#### Exercise requirements:
All lines of the records below that contain the word "Definition" must be listed.

#### Data for processing:
(** * Verification of the GitHub compliance pipeline

    Shallow embedding of [src/main/python/jobs/data_extraction.py]
    ([fetch_data], [save_df_as_json], [fetch_repositories],
    [fetch_pull_requests], [main]) and
    [src/main/python/jobs/data_transformation.py] (the PySpark
    aggregation). *)

From Stdlib Require Import ZArith List Bool Lia.
From Stdlib Require Import Strings.String Strings.Ascii.
From Stdlib Require Import Structures.OrdersEx RelationClasses Sorting.Permutation.
Import ListNotations.
Open Scope string_scope.

(** ** Python string helpers used by the Link-header parsing *)
Module PyStr.

Definition ch (n : nat) : ascii := ascii_of_nat n.

(** The double quote character, as a one-character string. *)
Definition dq : string := String (ch 34) EmptyString.

(** [s.startswith(n)] *)
Fixpoint starts_with (n s : string) : bool :=
  match n, s with
  | EmptyString, _ => true
  | String c n', String d s' => Ascii.eqb c d && starts_with n' s'
  | String _ _, EmptyString => false
  end.

(** [n in s] for strings. *)
Fixpoint contains (n s : string) : bool :=
  starts_with n s ||
  match s with
  | EmptyString => false
  | String _ s' => contains n s'
  end.

(** Prepend a character to the first piece of a split. *)
Definition cons_head (c : ascii) (l : list string) : list string :=
  match l with
  | [] => [String c EmptyString]
  | p :: ps => String c p :: ps
  end.

(** [s.split(", ")]: cut at every leftmost occurrence of the two-character
    separator. *)
Fixpoint split_cs (s : string) : list string :=
  match s with
  | EmptyString => [EmptyString]
  | String c rest =>
      match rest with
      | String d rest' =>
          if Ascii.eqb c "," && Ascii.eqb d " "
          then EmptyString :: split_cs rest'
          else cons_head c (split_cs rest)
      | EmptyString => [String c EmptyString]
      end
  end.

(** [s.split(";")[0]]: the text before the first semicolon. *)
Fixpoint take_until (sep : ascii) (s : string) : string :=
  match s with
  | EmptyString => EmptyString
  | String c s' => if Ascii.eqb c sep then EmptyString else String c (take_until sep s')
  end.

Definition before_semi (s : string) : string := take_until ";" s.

(** [s.lstrip(chars)] and [s.rstrip(chars)] for a set of characters given
    as a predicate. *)
Fixpoint lstrip (p : ascii -> bool) (s : string) : string :=
  match s with
  | EmptyString => EmptyString
  | String c s' => if p c then lstrip p s' else s
  end.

#### Solution to this task:
Definition ch (n : nat) : ascii := ascii_of_nat n.
Definition dq : string := String (ch 34) EmptyString.
Definition cons_head (c : ascii) (l : list string) : list string :=
Definition before_semi (s : string) : string := take_until ";" s.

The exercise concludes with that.